The European Bank of Reconstruction and Development’s (EBRD) Trade Facilitation Programme (TFP) supported its highest ever number of transactions in a single year in 2022.
The programme facilitated 1,768 transactions worth a record €3.6 billion, with 91 partner banks in 27 countries. Its contribution to total Annual Bank Investment (ABI) stood at an all-time high of 17.5%.
In 2022, the programme supported transactions ranging from €3,500 for medical equipment imports to Egypt, to multi-million-euro intraregional deals, including wheat exports from Ukraine.
Highlights of the year included major intraregional transactions, the programme’s role in supporting food supply chains and green trade finance across the EBRD regions.
In 2022, the programme facilitated €1.08 billion in trade financing for food, related commodities, fertilisers and agricultural equipment, particularly crucial in the face of the war in Ukraine. The conflict put enormous strain on regional supply chains, with food security becoming one of the biggest global challenges.
The war disrupted the planting, growing, harvesting, storage and export cycle in Ukraine, with knock-on effects on other EBRD countries, particularly those in the southern and eastern Mediterranean (SEMED) region, which rely on food and related commodity imports. The EBRD stepped in when commercial banks’ capacity to facilitate trade began to dry up.
Last year, the TFP supported imports of agricultural machinery to Ukraine on more than 10 occasions. The programme also facilitated imports of fertilisers to Ukraine to keep the country’s grain production running. Later in the year, once the blockade on Ukrainian ports had been lifted, the TFP supported the country’s first wheat exports.
Green trade finance also flourished, with a record volume of €421 million, up from €287.7 million in 2021.
These included export transactions, such as array cables from Greece to the United States of America and greener buses from Georgia to Yerevan in Armenia, the import of energy-efficient street lighting from Ukraine to Georgia and the import of sustainably sourced forestry products from Romania to Egypt and Tunisia.

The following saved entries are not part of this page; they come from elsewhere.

(** The sessions that run: started ones, until they are left or shut down. *)
Definition live_after (op : SessionOp) : Returned op -> list Runtime -> list Runtime :=
  match op with
  | OpStart _ => fun a live => match a with Ok runtime => runtime :: live | Err _ => live end
  | OpJoinAndBind _ _ => fun a live => match a with Ok (runtime, _) => runtime :: live | Err _ => live end
  | OpLeave runtime => fun a live => match a with Ok _ => filter (fun x => x <> runtime) live | Err _ => live end
  | OpShutdown runtime => fun _ live => filter (fun x => x <> runtime) live
  | _ => fun _ live => live
  end.
(** A started session is a new one. *)
Definition fresh_from (op : SessionOp) : Returned op -> Runtime -> Runtime -> Prop :=
  match op with
  | OpStart _ => fun a next next' => match a with Ok runtime => runtime = next /\ next' = S next | Err _ => next' = next end
  | OpJoinAndBind _ _ => fun a next next' => match a with Ok (runtime, _) => runtime = next /\ next' = S next | Err _ => next' = next end
  | _ => fun _ next next' => next' = next
  end.

(** Where a task awaits: only there it can be dropped. *)
Definition awaits (p : Prog Outcome) : bool := match p with Lock _ | Ask _ _ | WaitSettled _ => true | _ => false end.
(** A step of one task.  A task that the runtime does not own may be dropped; [busy] when it
    held the slot. *)
Inductive step : Sys -> Sys -> Prop :=
| step_enter s p : opens p ->
    step s {| sy_slot := sy_slot s; sy_tasks := sy_tasks s ++ [{| tk_prog := p; tk_owned := false; tk_settled := None; tk_shutdown := false |}];
              sy_live := sy_live s; sy_next := sy_next s; sy_dropped := sy_dropped s; sy_closing := sy_closing s |}
| step_close s : sy_closing s = false ->
    step s {| sy_slot := sy_slot s;
              sy_tasks := sy_tasks s ++ [{| tk_prog := shutdown_task; tk_owned := true; tk_settled := None; tk_shutdown := true |}];
              sy_live := sy_live s; sy_next := sy_next s; sy_dropped := sy_dropped s; sy_closing := true |}
| step_lock s i t section : sy_tasks s !! i = Some t -> tk_prog t = Lock section ->
    step s {| sy_slot := (section (sy_slot s)).1; sy_tasks := <[i := with_prog t (section (sy_slot s)).2]> (sy_tasks s);
              sy_live := sy_live s; sy_next := sy_next s; sy_dropped := sy_dropped s; sy_closing := sy_closing s |}
| step_ask s i t op k a next : sy_tasks s !! i = Some t -> tk_prog t = Ask op k -> fresh_from op a (sy_next s) next ->
    step s {| sy_slot := sy_slot s; sy_tasks := <[i := with_prog t (k a)]> (sy_tasks s); sy_live := live_after op a (sy_live s);
              sy_next := next; sy_dropped := sy_dropped s; sy_closing := sy_closing s |}
| step_owned s i t p : sy_tasks s !! i = Some t -> tk_prog t = Owned p ->
    step s (goes s i {| tk_prog := p; tk_owned := true; tk_settled := tk_settled t; tk_shutdown := tk_shutdown t |})
| step_register s i t p : sy_tasks s !! i = Some t -> tk_prog t = Register p ->
    step s (goes s i {| tk_prog := p; tk_owned := tk_owned t; tk_settled := Some false; tk_shutdown := tk_shutdown t |})
| step_notify s i t p : sy_tasks s !! i = Some t -> tk_prog t = NotifyWaiters p ->
    step s {| sy_slot := sy_slot s; sy_tasks := <[i := with_prog (woken t) p]> (woken <$> sy_tasks s); sy_live := sy_live s;
              sy_next := sy_next s; sy_dropped := sy_dropped s; sy_closing := sy_closing s |}
| step_settled s i t late : sy_tasks s !! i = Some t -> tk_prog t = WaitSettled late -> tk_settled t = Some true ->
    step s (goes s i (with_prog t shutdown_task))
| step_late s i t late : sy_tasks s !! i = Some t -> tk_prog t = WaitSettled late ->
    step s (goes s i (with_prog t late))
| step_drop s i t busy : sy_tasks s !! i = Some t -> tk_owned t = false -> awaits (tk_prog t) = true -> (busy = false <-> keeps (kind_of t) None (tk_prog t)) ->
    step s {| sy_slot := sy_slot s; sy_tasks := <[i := with_prog t (Give OutDropped)]> (sy_tasks s); sy_live := sy_live s;
              sy_next := sy_next s; sy_dropped := sy_dropped s || busy; sy_closing := sy_closing s |}.
(** The server starts with a dormant profile or none. *)
Inductive reachable (slot : RuntimeSlot) : Sys -> Prop :=
| reach_start : reachable slot {| sy_slot := slot; sy_tasks := []; sy_live := []; sy_next := 0; sy_dropped := false; sy_closing := false |}
| reach_step s s' : reachable slot s -> step s s' -> reachable slot s'.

The TFP was also active in green capacity building in its regions, holding its first ever webinar for all of its clients and its first face-to-face workshops on the Bank’s Paris Alignment in Armenia and Georgia.
The Bank’s Green TFP was set up in 2016 to promote investments that improve sustainability and deliver environmental benefits across the economies where the EBRD invests.
The Trade Facilitation Programme, launched in 1999, aims to promote foreign trade to, from and between the economies where the EBRD invests.
The TFP currently encompasses 123 local banks in 27 economies where the EBRD invests, with limits exceeding €5 billion in total and more than 800 confirming banks worldwide.
Through the programme, the EBRD provides guarantees to international confirming banks and short-term loans to selected local banks and factoring companies for on-lending to local exporters, importers and distributors.